GENEVA, Sept 1 (Reuters) - African health workers need more training and better tools to circumcise men and boys safely for HIV prevention, according to a World Health Organisation (WHO) study chronicling "shocking" rates of complications.

As many as 35 percent of males circumcised by traditional practitioners in Kenya's Bungoma district suffered complications such as bleeding, infection, excessive pain and erectile dysfunction from the procedure, the WHO researchers found.

"Other common adverse effects reported were pain upon urination, incomplete circumcision requiring recircumcision, and laceration," they wrote, estimating 6 percent of patients had life-long problems as a result.

Although male circumcision is universally practised in Bungoma, the study said many clinicians there lacked sharp and clean instruments and few were formally trained. Even in public clinics, the complication rate was 18 percent.

The findings, published on Monday in the WHO Bulletin, raised questions about whether the availability of male circumcision should be extended quickly as part of a strategy to fight HIV backed by the WHO and its sister U.N. agency UNAIDS.

"Extensive training and resources will be necessary to build the capacity of health facilities in sub-Saharan Africa before safe circumcision services can be aggressively promoted for HIV prevention," the authors wrote.

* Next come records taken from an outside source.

(* ===== verification/JsonFuel.v ===== *)
(** * [JSON.parse] terminates: its fuel never runs out

    [parse_value] ([Json.v]) is written on fuel, since the three readers of
    values, array elements and object members call one another on texts that
    are not structurally smaller.  A reader whose fuel has run out answers
    [exhausted], a parameter of the readers; [JSON_parse] takes [None] and
    gives the reader twice the length of the text plus one.

    This file shows that this fuel is never exhausted, on every text: with
    any fuel above twice the length, and whatever an exhausted reader would
    answer, the reading of the text is the one [JSON_parse] makes
    ([JSON_parse_terminates]).  A parser that ran out of fuel on some text,
    or looped on it, would answer there what the exhausted reader answers.

    - Every successful read consumes at least one character
      ([parse_shorter]).
    - A reader of a value at fuel above twice the length of its text, and a
      reader of elements or members at fuel above twice the length plus
      one, only call readers that meet the same bound
      ([parse_never_exhausted]). *)

From Stdlib Require Import String Ascii List Lia Bool Wf_nat.
From S2P Require Import Prelude JsParse Json.
Import ListNotations Json.

(** [JSON.parse] read with [fuel], an exhausted reader answering
    [exhausted]: one value, then white space only. *)
Definition parse_text (exhausted : option (json * list ascii)) (fuel : nat) (text : string) : option json :=
  match parse_value exhausted fuel ⟦text⟧ with
  | Some (j, r) => if forallb is_json_ws r then Some j else None
  | None => None
  end.

(** Case analysis on every [match] and [if] of a hypothesis [H] that
    states a successful read, keeping the equations. *)
Ltac split_matches H :=
  repeat match type of H with
  | context [match ?x with _ => _ end] => destruct x eqn:?; try discriminate H
  end.

(** ** Lengths of the pieces the readers split a text into *)

Lemma span_snd_le p w : length (snd (span p w)) <= length w.
Proof. rewrite <- (span_app p w) at 2. rewrite length_app. lia. Qed.

Lemma skip_ws_cons w c r : skip_ws w = c :: r -> length r < length w.
Proof. intros E. pose proof (span_snd_le is_json_ws w) as H. unfold skip_ws in E. rewrite E in H. simpl in H. lia. Qed.

Lemma parse_number_shorter w v r : parse_number w = Some (v, r) -> length r < length w.
Proof.
  unfold parse_number. pose proof (span_app is_number_char w) as Hw.
  destruct (span is_number_char w) as [lex rest]. cbn [fst snd] in Hw.
  destruct (json_number_ok lex) eqn:E; [intros [= _ <-] | discriminate].
  destruct lex as [|c lex]; [discriminate|]. rewrite <- Hw. cbn [length app]. rewrite length_app. lia.
Qed.

Lemma parse_chars_shorter w : forall s r, parse_chars w = Some (s, r) -> length r < length w.
Proof.
  induction w as [w IH] using (well_founded_ind (well_founded_ltof _ (@length ascii))).
  intros s r H. destruct w as [|c w]; [discriminate|]. cbn [parse_chars] in H. unfold option_map in H.
  split_matches H; injection H as <- <-;
    repeat match goal with
    | E : parse_chars ?a = Some (_, ?b) |- _ =>
        let L := fresh in assert (L : length b < length a) by (eapply IH; [unfold ltof; cbn [length] in *; lia | exact E]); clear E
    end; cbn [length] in *; lia.
Qed.

Lemma skip_ws_le w : length (skip_ws w) <= length w.
Proof. apply span_snd_le. Qed.

(** The length facts of the equations a case analysis left, for [lia]. *)
Ltac length_facts :=
  repeat match goal with
  | E : skip_ws ?a = _ :: _ |- _ => apply skip_ws_cons in E
  | E : parse_chars ?a = Some (_, _) |- _ => apply parse_chars_shorter in E
  | E : parse_number ?a = Some (_, _) |- _ => apply parse_number_shorter in E
  | _ : context [skip_ws ?a] |- _ =>
      let L := fresh in pose proof (skip_ws_le a) as L; set (sa := skip_ws a) in *; clearbody sa
  | |- context [skip_ws ?a] =>
      let L := fresh in pose proof (skip_ws_le a) as L; set (sa := skip_ws a) in *; clearbody sa
  | |- context [length (match ?l with _ => _ end)] => destruct l; cbn [length] in *
  end; cbn [length] in *.

(** ** Every successful read consumes a character *)

Lemma parse_shorter n :
  (forall w v r, parse_value None n w = Some (v, r) -> length r < length w) /\
  (forall w acc v r, parse_elements None n w acc = Some (v, r) -> length r < length w) /\
  (forall w acc v r, parse_members None n w acc = Some (v, r) -> length r < length w).
Proof.
  induction n as [|n (IHv & IHe & IHm)]; [repeat split; discriminate|].
  repeat split; intros * H; cbn [parse_value parse_elements parse_members] in H; unfold option_map in H;
    split_matches H; try injection H as <- <-;
    repeat match goal with
    | E : parse_value None n _ = Some (_, _) |- _ => apply IHv in E
    | E : parse_elements None n _ _ = Some (_, _) |- _ => apply IHe in E
    | E : parse_members None n _ _ = Some (_, _) |- _ => apply IHm in E
    end; length_facts; lia.
Qed.

(** The length facts of the successful reads at fuel [n], then [lia]. *)
Ltac consumed_lia n :=
  let Sv := fresh in let Se := fresh in let Sm := fresh in
  destruct (parse_shorter n) as (Sv & Se & Sm);
  repeat match goal with
  | E : parse_value None n _ = Some (_, _) |- _ => apply Sv in E
  | E : parse_elements None n _ _ = Some (_, _) |- _ => apply Se in E
  | E : parse_members None n _ _ = Some (_, _) |- _ => apply Sm in E
  end; length_facts; lia.

(** ** No reader runs out of fuel *)

(** After unfolding a reader at fuel [S m] with answer [d] (left) and at
    fuel [S n] with answer [None] (right): rewrite each call of the left
    side, once its text is known, with the induction hypotheses (their fuel
    bound by the consumption facts), and take the branches of the
    scrutinees the two sides share. *)
Ltac align IHv IHe IHm d n m :=
  repeat (match goal with
  | |- context [parse_value d m ?a] => rewrite (IHv d a m) by (split; [consumed_lia n | lia])
  | |- context [parse_elements d m ?a ?c] => rewrite (IHe d a c m) by (split; [consumed_lia n | lia])
  | |- context [parse_members d m ?a ?c] => rewrite (IHm d a c m) by (split; [consumed_lia n | lia])
  | |- context [match ?x with _ => _ end] =>
      lazymatch x with context [m] => fail | _ => destruct x eqn:? end
  end; cbv beta iota).

Lemma parse_never_exhausted n :
  (forall d w m, 2 * length w < n <= m -> parse_value d m w = parse_value None n w) /\
  (forall d w acc m, S (2 * length w) < n <= m -> parse_elements d m w acc = parse_elements None n w acc) /\
  (forall d w acc m, S (2 * length w) < n <= m -> parse_members d m w acc = parse_members None n w acc).
Proof.
  induction n as [|n (IHv & IHe & IHm)]; [repeat split; intros; lia|].
  repeat split; intros d w * Hb; (destruct m as [|m]; [lia|]);
    cbn [parse_value parse_elements parse_members]; unfold option_map;
    align IHv IHe IHm d n m; reflexivity.
Qed.

(** C24.  [JSON.parse] terminates on every text: with any fuel above twice
    the length of the text, and whatever a reader that ran out of fuel
    would answer, reading the text gives what [JSON_parse] gives, so no
    reader ever runs out of fuel. *)
Theorem JSON_parse_terminates text d n :
  2 * length ⟦text⟧ < n -> JSON_parse text = parse_text d n text.
Proof.
  intros Hn. unfold JSON_parse, parse_text.
  rewrite (proj1 (parse_never_exhausted (S (2 * length ⟦text⟧))) d _ n) by lia. reflexivity.
Qed.

Lemma JSON_parse_terminates_witness :
  JSON_parse " [[[1, [true, null, -2.5e3]], {}]] " =
    parse_text (Some (JNull, [])) 100 " [[[1, [true, null, -2.5e3]], {}]] ".
Proof. apply JSON_parse_terminates. vm_compute. lia. Defined.
(* ===== verification/Request.v ===== *)
(** * The request built by [onSubmit]

    [onSubmit(data)] ([src/src/app/index.tsx], lines 22-45) parses
    [weight] and [height] with [parseFloat], computes
    [bmi = weight / (height * height)] (line 26), builds [requestData]
    (lines 28-37) and sends [JSON.stringify(requestData)] (line 44).

    [Module Request] has the following:
    - [requestData] as a record of strings and numbers;
    - [build_request] as the code builds it;
    - [request_json], the JSON value that [JSON.stringify] serialises: an
      object whose keys are in the order of the literal, with every
      non-finite number ([NaN], [±Infinity]) written as [null] (ECMA-262
      SerializeJSONProperty);
    - [request_body], the text sent ([Json.v]). *)

From stdpp Require Import base gmap.
From Stdlib Require Import String Ascii List ZArith SpecFloat.
From S2P Require Import Prelude JsNumber NumberFormat Pattern JsParse Json Form.
Import ListNotations Number NumberFormat NumberParsing JsRegExp.

Local Open Scope string_scope.

Import Json.

Module Request.

Record requestData := {
  gender : string;
  age : number;
  hypertension : number;
  heart_disease : number;
  smoking_history : string;
  bmi : number;
  HbA1c_level : number;
  blood_glucose_level : number }.

(** Lines 24-26. *)
Definition compute_bmi (data : Form.FormValues) : number :=
  let weight := parseFloat (Form.weight data) in
  let height := parseFloat (Form.height data) in
  div weight (mul height height).

(** Lines 28-37. *)
Definition build_request (data : Form.FormValues) : requestData :=
  {| gender := Form.gender data;
     age := parseFloat (Form.age data);
     hypertension := parseInt (Form.hypertension data);
     heart_disease := parseInt (Form.heart_disease data);
     smoking_history := Form.smoking_history data;
     bmi := compute_bmi data;
     HbA1c_level := parseFloat (Form.HbA1c_level data);
     blood_glucose_level := parseInt (Form.blood_glucose_level data) |}.

(** [JSON.stringify(requestData)] (line 44), as a JSON value. *)
Definition request_json (r : requestData) : json :=
  JObject [("gender", JString (gender r));
           ("age", serialize_number (age r));
           ("hypertension", serialize_number (hypertension r));
           ("heart_disease", serialize_number (heart_disease r));
           ("smoking_history", JString (smoking_history r));
           ("bmi", serialize_number (bmi r));
           ("HbA1c_level", serialize_number (HbA1c_level r));
           ("blood_glucose_level", serialize_number (blood_glucose_level r))].

(** [body: JSON.stringify(requestData)] (line 44): the text sent. *)
Definition request_body (r : requestData) : string := JSON_stringify (request_json r).

End Request.

Import Request.

(** The form of the spec's worked example, used by the witnesses. *)
Definition sample_values : Form.FormValues :=
  {| Form.gender := "Female"; Form.age := "54"; Form.hypertension := "1";
     Form.heart_disease := "0"; Form.smoking_history := "ex"; Form.weight := "70";
     Form.height := "1.75"; Form.HbA1c_level := "6.6"; Form.blood_glucose_level := "140.5" |}.


(** ** Arithmetic facts on zeros *)

Lemma mul_pos_zero : mul PosZero PosZero = PosZero.
Proof. reflexivity. Qed.

Lemma div_by_pos_zero x :
  to_boolean x = true -> has_sign false x = true -> div x PosZero = PosInfinity.
Proof. destruct x as [[]|[]| |[] m e]; simpl; try discriminate; reflexivity. Qed.

(** ** BMI *)

(** C12: A height of zero is not guarded: a positive weight gives a BMI of
    [+Infinity], which [JSON.stringify] sends as [null]. *)
Theorem bmi_zero_height data :
  parseFloat (Form.height data) = PosZero ->
  to_boolean (parseFloat (Form.weight data)) = true ->
  has_sign false (parseFloat (Form.weight data)) = true ->
  bmi (build_request data) = PosInfinity /\
  In ("bmi", JNull) (match request_json (build_request data) with JObject m => m | _ => [] end).
Proof.
  intros Hh Hw Hs. assert (Hb : bmi (build_request data) = PosInfinity).
  { unfold build_request. cbn [bmi]. unfold compute_bmi. rewrite Hh, mul_pos_zero.
    now apply div_by_pos_zero. }
  split; [exact Hb|]. unfold request_json. rewrite Hb. unfold serialize_number. simpl. tauto.
Qed.

(** C13: The comma separator, accepted by the pattern, makes [parseFloat] drop
    the fraction: the BMI is that of the integer part of the height. *)
Theorem bmi_comma_height data d1 d2 :
  numeric_shape ⟦Form.height data⟧ = Some (d1, Some (","%char, d2)) ->
  compute_bmi data = compute_bmi (Form.set_value data Form.f_height (string_of_list_ascii d1)).
Proof.
  intros H. pose proof H as H'. apply numeric_shape_spec in H' as [_ (Hne & Hd & _)].
  unfold compute_bmi. simpl. rewrite (parseFloat_numeral _ _ _ H).
  rewrite (parseFloat_numeral (string_of_list_ascii d1) d1 None).
  - reflexivity.
  - apply numeric_shape_spec. rewrite list_ascii_of_string_of_list_ascii.
    unfold numeral_text, valid_numeral. rewrite app_nil_r. auto.
Qed.

Lemma bmi_sign data :
  Form.validate_all data = ∅ ->
  has_sign false (compute_bmi data) = true \/ compute_bmi data = NaN.
Proof.
  intros Hv.
  destruct (Form.valid_numeric_field data Form.f_weight Hv eq_refl) as (dw & ow & Hw).
  destruct (Form.valid_numeric_field data Form.f_height Hv eq_refl) as (dh & oh & Hh).
  apply parseFloat_numeral_nonneg in Hw, Hh. unfold compute_bmi. simpl in Hw, Hh.
  destruct (mul_has_sign_false _ _ Hh Hh) as [Hm | ->].
  - apply div_has_sign_false; assumption.
  - right. destruct (parseFloat (Form.weight data)); reflexivity.
Qed.

(** C14: The BMI of a valid form is never negative: it is a number of sign [+]
    or NaN (only for 0/0 or ∞/∞). *)
Theorem bmi_valid_nonneg data :
  Form.validate_all data = ∅ ->
  has_sign false (compute_bmi data) = true \/ compute_bmi data = NaN.
Proof. exact (bmi_sign data). Qed.

(** C15: The numeric request fields of a validated form: [age] and
    [HbA1c_level] keep their fraction when it follows a dot, while
    [blood_glucose_level], read with [parseInt], keeps only the integer
    digits whatever the separator. *)
Theorem request_fields_of_numerals data da oa dh oh dg og :
  numeric_shape ⟦Form.age data⟧ = Some (da, oa) ->
  numeric_shape ⟦Form.HbA1c_level data⟧ = Some (dh, oh) ->
  numeric_shape ⟦Form.blood_glucose_level data⟧ = Some (dg, og) ->
  age (build_request data) = numeral_float da oa /\
  HbA1c_level (build_request data) = numeral_float dh oh /\
  blood_glucose_level (build_request data) = of_decimal (decimal_value dg) 0.
Proof.
  intros Ha Hh Hg. simpl.
  rewrite (parseFloat_numeral _ _ _ Ha), (parseFloat_numeral _ _ _ Hh), (parseInt_numeral _ _ _ Hg).
  auto.
Qed.

(** ** The numbers sent *)

(** Whatever the form holds, every number of the request is a canonical
    binary64 value, as [JSON.stringify] needs to write it back exactly. *)
Lemma request_numbers_valid data :
  Forall (fun n => is_valid n = true)
    [age (build_request data); hypertension (build_request data); heart_disease (build_request data);
     bmi (build_request data); HbA1c_level (build_request data); blood_glucose_level (build_request data)].
Proof.
  cbn [age hypertension heart_disease bmi HbA1c_level blood_glucose_level build_request]. unfold compute_bmi.
  apply Forall_cons; [apply parseFloat_valid|]. apply Forall_cons; [apply parseInt_valid|].
  apply Forall_cons; [apply parseInt_valid|].
  apply Forall_cons; [apply div_valid; [apply parseFloat_valid | apply mul_valid; apply parseFloat_valid]|].
  apply Forall_cons; [apply parseFloat_valid|]. apply Forall_cons; [apply parseInt_valid|]. apply Forall_nil.
Qed.

Lemma serialize_wf n : is_valid n = true -> has_sign false n = true \/ n = NaN ->
  json_wf (serialize_number n) = true.
Proof.
  intros Hv [Hs | ->]; [|reflexivity]. unfold serialize_number.
  destruct n as [[]|[]| |[] m e]; try discriminate; try reflexivity.
  change (json_wf (JNumber (S754_finite false m e)) = true). cbn [json_wf].
  unfold is_valid in Hv. now rewrite Hv.
Qed.

Lemma picker_number v f : Form.validate_all v = ∅ -> pickers_ok v ->
  Form.widget (Form.field_spec f) = Form.Picker Form.yes_no_items ->
  Form.rules (Form.field_spec f) = Form.required_only ->
  has_sign false (parseInt (Form.get_value v f)) = true.
Proof.
  intros Hv Hp Hw Hr. destruct (picker_value v f _ Hv Hp Hw Hr) as [Hin Hne]. cbn in Hin.
  destruct Hin as [E | [E | [E | []]]]; rewrite <- E in *; [exfalso; apply Hne; reflexivity | reflexivity | reflexivity].
Qed.

(** The JSON of a request built from a valid form reads back: its numbers
    are canonical, finite ones are not [-0], the others are [null]. *)
Lemma request_json_wf v : Form.validate_all v = ∅ -> pickers_ok v ->
  json_wf (request_json (build_request v)) = true.
Proof.
  intros Hv Hp.
  destruct (Form.valid_numeric_field v Form.f_age Hv eq_refl) as (da & oa & Ha).
  destruct (Form.valid_numeric_field v Form.f_HbA1c_level Hv eq_refl) as (dh & oh & Hh).
  destruct (Form.valid_numeric_field v Form.f_blood_glucose_level Hv eq_refl) as (dg & og & Hg).
  cbn [Form.get_value] in Ha, Hh, Hg.
  pose proof (request_numbers_valid v) as Hval. cbn [age hypertension heart_disease bmi HbA1c_level
    blood_glucose_level build_request] in Hval. repeat (apply Forall_cons_iff in Hval as [? Hval]).
  unfold request_json. cbn [json_wf forallb snd age hypertension heart_disease bmi HbA1c_level
    blood_glucose_level build_request gender smoking_history].
  rewrite !serialize_wf; try assumption; try reflexivity.
  - left. rewrite (parseInt_numeral _ _ _ Hg). apply of_decimal_has_sign, decimal_value_nonneg.
    apply numeric_shape_spec in Hg as [_ (_ & Hd & _)]. exact Hd.
  - left. exact (parseFloat_numeral_nonneg _ _ _ Hh).
  - exact (bmi_sign v Hv).
  - left. exact (picker_number v Form.f_heart_disease Hv Hp eq_refl eq_refl).
  - left. exact (picker_number v Form.f_hypertension Hv Hp eq_refl eq_refl).
  - left. exact (parseFloat_numeral_nonneg _ _ _ Ha).
Qed.

(** ** Witnesses *)

Lemma bmi_zero_height_witness :
  bmi (build_request (Form.set_value sample_values Form.f_height "0")) = PosInfinity /\
  In ("bmi", JNull)
     (match request_json (build_request (Form.set_value sample_values Form.f_height "0")) with
      | JObject m => m | _ => [] end).
Proof. apply bmi_zero_height; vm_compute; reflexivity. Defined.

Lemma bmi_comma_height_witness :
  compute_bmi (Form.set_value sample_values Form.f_height "1,75") =
  compute_bmi (Form.set_value (Form.set_value sample_values Form.f_height "1,75")
                              Form.f_height (string_of_list_ascii ["1"%char])).
Proof. apply (bmi_comma_height _ ["1"%char] ["7"%char; "5"%char]). vm_compute. reflexivity. Defined.

Lemma bmi_valid_nonneg_witness :
  has_sign false (compute_bmi sample_values) = true \/ compute_bmi sample_values = NaN.
Proof. apply bmi_valid_nonneg. vm_compute. reflexivity. Defined.

Lemma request_fields_of_numerals_witness :
  age (build_request sample_values) = numeral_float ["5"; "4"]%char None /\
  HbA1c_level (build_request sample_values) = numeral_float ["6"]%char (Some ("."%char, ["6"%char])) /\
  blood_glucose_level (build_request sample_values) = of_decimal (decimal_value ["1"; "4"; "0"]%char) 0.
Proof.
  apply (request_fields_of_numerals _ _ _ _ _ _ (Some ("."%char, ["5"%char]))); vm_compute; reflexivity.
Defined.
(** C22: A 2xx response whose [message] is an object leaves the screen
    unrenderable: React refuses an object as the child of the [Text]. *)
Theorem object_message_render_error s id r ms s' :
  step s (Settle id (Received r)) = Some s' -> ok r = true ->
  encodable (JObject [("message", JObject ms)]) = true ->
  body r = encode (JObject [("message", JObject ms)]) ->
  render_message (message s') = ViewError.
Proof.
  intros H Hok He Hb. apply step_settle in H as [_ ->]. unfold on_settle, handle_outcome.
  rewrite Hok, Hb, decode_encode by exact He. reflexivity.
Qed.

Lemma fold_message_absent members acc :
  (forall kv, In kv members -> fst kv <> "message") ->
  fold_left (fun acc kv => if String.eqb (fst kv) "message" then JsValue (snd kv) else acc) members acc = acc.
Proof.
  revert acc. induction members as [|kv ms IH]; intros acc Hm; simpl; [reflexivity|].
  destruct (String.eqb_spec (fst kv) "message") as [E|_]; [exfalso; apply (Hm kv); [left|]; auto|].
  apply IH. intros kv' Hin. apply Hm. now right.
Qed.
(** * A red-black tree whose nodes live in a key-value store

    Shallow embedding of the tree engine of the order book
    (package [orderbook]): [Put], [Get], [Has], [Remove], [Floor],
    [Ceiling], [Clear], the rotations and the two rebalancing
    case-machines.

    The engine holds a root key and a count; every node is a record in a
    storage collaborator, addressed by the node's key, and the links
    between nodes are keys. The collaborator, the node accessors and the
    colour constants are declared outside the tree file; they are modelled
    here from the specification and marked as such. In that model a load
    hands out a fresh in-memory node, and a change to it reaches storage
    only through [Save].

    The operations run in a small state monad over the tree: a run
    returns, panics (nil dereference, failed [assertNotNull]) or runs out
    of the fuel that bounds the loops and the mutual recursion of the
    case-machines. *)

From Stdlib Require Import ZArith List Bool Lia.
From stdpp Require Import gmap list.

Open Scope Z_scope.

(** ** Byte strings *)

(** Go's [[]byte]; a nil slice and an empty slice are both the empty list. *)
Definition Bytes := list Byte.byte.

#[global] Instance byte_eq_dec : EqDecision Byte.byte := Byte.byte_eq_dec.

#[global] Instance byte_countable : Countable Byte.byte :=
  inj_countable Byte.to_N Byte.of_N Byte.of_to_N.

(** [bytes.Compare]: lexicographic order on byte strings, result in
    {-1, 0, 1}. *)
Fixpoint bytesCompare (a b : Bytes) : Z :=
  match a, b with
  | [], [] => 0
  | [], _ :: _ => -1
  | _ :: _, [] => 1
  | x :: a', y :: b' =>
      match N.compare (Byte.to_N x) (Byte.to_N y) with
      | Lt => -1
      | Gt => 1
      | Eq => bytesCompare a' b'
      end
  end.

(** A one-byte key, the form the scenarios of the test suite use
    (50, 30, 70, ...). *)
Definition bkey (n : N) : Bytes :=
  match Byte.of_N n with Some b => [b] | None => [] end.

(** ** Data model *)

(** Modelled from the spec: the two colours, which the node file declares
    and the tree file only uses. An absent child is black, and
    [insertCase2] stops when [nodeColor parent] is true, so black is
    [true] and red is [false]. *)
Definition black : bool := true.
Definition red : bool := false.

(** Modelled from the spec: the sentinel key reference ("no reference").
    The zero value of a byte slice, which the [rootKey] of a fresh [Tree]
    and the [KeyMeta] of a fresh [Item] hold, has to test as empty, so the
    sentinel is the empty byte string. *)
Definition EmptyKey : Bytes := [].

Record KeyMeta := mkKeyMeta {
  Left : Bytes;
  Right : Bytes;
  Parent : Bytes }.

Record Item := mkItem {
  Keys : KeyMeta;
  Value : Bytes;
  Color : bool }.

Record Node := mkNode {
  Key : Bytes;
  NItem : Item }.

#[global] Instance KeyMeta_eq_dec : EqDecision KeyMeta.
Proof. solve_decision. Defined.
#[global] Instance Item_eq_dec : EqDecision Item.
Proof. solve_decision. Defined.
#[global] Instance Node_eq_dec : EqDecision Node.
Proof. solve_decision. Defined.

(** Go's [error] value of the storage collaborator; [None] is [nil]. *)
Inductive error := StorageError.

(** ** The storage collaborator *)

(** Modelled from the spec: the [BatchDatabase] behind the tree. A load
    deserialises the stored record into a fresh [Item], a store upserts
    the record as it is at that moment, and either can fail with a storage
    error; [loadFails] and [storeFails] name the keys on which it does. *)
Record BatchDatabase := mkDB {
  records : gmap Bytes Item;
  loadFails : list Bytes;
  storeFails : list Bytes }.

(** Modelled from the spec: [is_empty_key], the test for the sentinel. *)
Definition db_IsEmptyKey (db : BatchDatabase) (key : Bytes) : bool :=
  bool_decide (key = EmptyKey).

(** Modelled from the spec: [load(key) -> record | not_found], with a
    storage error distinct from not-found. The sentinel is no reference,
    so loading it finds nothing. *)
Definition db_Get (db : BatchDatabase) (key : Bytes) : option Item * option error :=
  if db_IsEmptyKey db key then (None, None)
  else if bool_decide (key ∈ loadFails db) then (None, Some StorageError)
  else (records db !! key, None).

(** Modelled from the spec: [exists(key) -> bool]. *)
Definition db_Has (db : BatchDatabase) (key : Bytes) : bool * option error :=
  if db_IsEmptyKey db key then (false, None)
  else if bool_decide (key ∈ loadFails db) then (false, Some StorageError)
  else (bool_decide (is_Some (records db !! key)), None).

(** Modelled from the spec: [store(key, record)], an upsert. *)
Definition db_Put (db : BatchDatabase) (key : Bytes) (val : Item)
  : BatchDatabase * option error :=
  if bool_decide (key ∈ storeFails db) then (db, Some StorageError)
  else (mkDB (<[key := val]> (records db)) (loadFails db) (storeFails db), None).

(** Modelled from the spec: [delete(key, force)] removes a stored record. *)
Definition db_Delete (db : BatchDatabase) (key : Bytes) (force : bool) : BatchDatabase :=
  mkDB (delete key (records db)) (loadFails db) (storeFails db).

(** ** The tree *)

Record Tree := mkTree {
  db : BatchDatabase;
  rootKey : Bytes;
  size : Z;                       (* uint64 *)
  Comparator : Bytes -> Bytes -> Z }.

Definition uint64_max : Z := 2 ^ 64 - 1.
Definition wrap64 (z : Z) : Z := z mod 2 ^ 64.

Definition NewWith (comparator : Bytes -> Bytes -> Z) (d : BatchDatabase) : Tree :=
  mkTree d [] 0 comparator.

Definition NewWithBytesComparator (d : BatchDatabase) : Tree :=
  NewWith bytesCompare d.

Definition IsEmptyKey (tree : Tree) (key : Bytes) : bool :=
  db_IsEmptyKey (db tree) key.

Definition SetRootKey (tree : Tree) (key : Bytes) (sz : Z) : Tree :=
  mkTree (db tree) key sz (Comparator tree).

Definition GetNode (tree : Tree) (key : Bytes) : option Node * option error :=
  match db_Get (db tree) key with
  | (Some val, None) => (Some (mkNode key val), None)
  | (_, err) => (None, err)
  end.

Definition Root (tree : Tree) : option Node := fst (GetNode tree (rootKey tree)).

Definition Has (tree : Tree) (key : Bytes) : bool * option error :=
  db_Has (db tree) key.

Definition Get (tree : Tree) (key : Bytes) : Bytes * bool :=
  match GetNode tree key with
  | (_, Some _) => ([], false)
  | (Some node, None) => (Value (NItem node), true)
  | (None, None) => ([], false)
  end.

Definition Size (tree : Tree) : Z := size tree.

Definition Clear (tree : Tree) : Tree :=
  mkTree (db tree) EmptyKey 0 (Comparator tree).

(** ** In-memory nodes *)

(** A [*Node] variable is an [option Node], [None] being [nil]. *)

(** Modelled from the spec: the accessors of the node file. The
    key-reference getters answer the sentinel on an absent node, the
    setters change the in-memory node only. *)
Definition LeftKey (node : option Node) : Bytes :=
  match node with Some n => Left (Keys (NItem n)) | None => EmptyKey end.
Definition RightKey (node : option Node) : Bytes :=
  match node with Some n => Right (Keys (NItem n)) | None => EmptyKey end.
Definition ParentKey (node : option Node) : Bytes :=
  match node with Some n => Parent (Keys (NItem n)) | None => EmptyKey end.
(** * 10k-storytelling: extraction, reconciliation and flow-graph construction

    A shallow embedding of [extract_financials.py] and [visualize_sankey.py].

    Modelling conventions.
    - Python numbers ([int] and finite [float]) are exact rationals [Q]; the
      JSON booleans, which Python treats as the integers 1 and 0, are numbers
      too.  NaN and the infinities are not represented.
    - Exceptions are explicit: a computation returns [Ok v] or [Raise e].
    - The external libraries are taken by their results: the text generation
      service ([call_ollama] followed by [strip_markdown], [find]/[rfind] and
      [json.loads]) by the decoded reply, [re.search] by the groups it
      captures.
    - Python dictionaries whose iteration order is observed are association
      lists in insertion order. *)

From Stdlib Require Import List String Ascii Bool ZArith QArith Qabs Lia Lqa.
Import ListNotations.

Local Open Scope string_scope.
Local Open Scope list_scope.

(** ** Python values, exceptions and containers *)

Module Py.

Inductive exn : Type :=
| RuntimeError
| KeyError
| TypeError
| AttributeError
| IndexError.

Inductive res (A : Type) : Type :=
| Ok (a : A)
| Raise (e : exn).

Arguments Ok {A} a.
Arguments Raise {A} e.

Definition bind {A B : Type} (m : res A) (k : A -> res B) : res B :=
  match m with
  | Ok a => k a
  | Raise e => Raise e
  end.

Notation "x <- m ;; k" := (bind m (fun x => k))
  (at level 61, m at next level, right associativity).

"Our results showing 35 percent of traditional circumcisions resulting in adverse events, many of them serious and permanent, should also serve as an alarm to ministries of health and the international health community that focus cannot only be on areas where circumcision prevalence is low."

Studies have shown male circumcision could be 70 percent effective in protecting men against HIV infection.

Africa is the centre of the AIDS epidemic and countries such as Uganda are looking to increase their male circumcision rates to stem the spread of the disease.

The authors of the WHO study, Kenyan expert Omar Egesah, and Robert Bailey and Stephanie Rosenberg of the United States , physically examined 298 of the 1,007 participants in their study, and intervened when they observed complications.

The WHO study concluded that health workers should be trained in sterilisation techniques, surgical procedures, pain management, post-operative care and counselling about wound care before male circumcision is pursued on a large scale. (Editing by Andrew Dobbie)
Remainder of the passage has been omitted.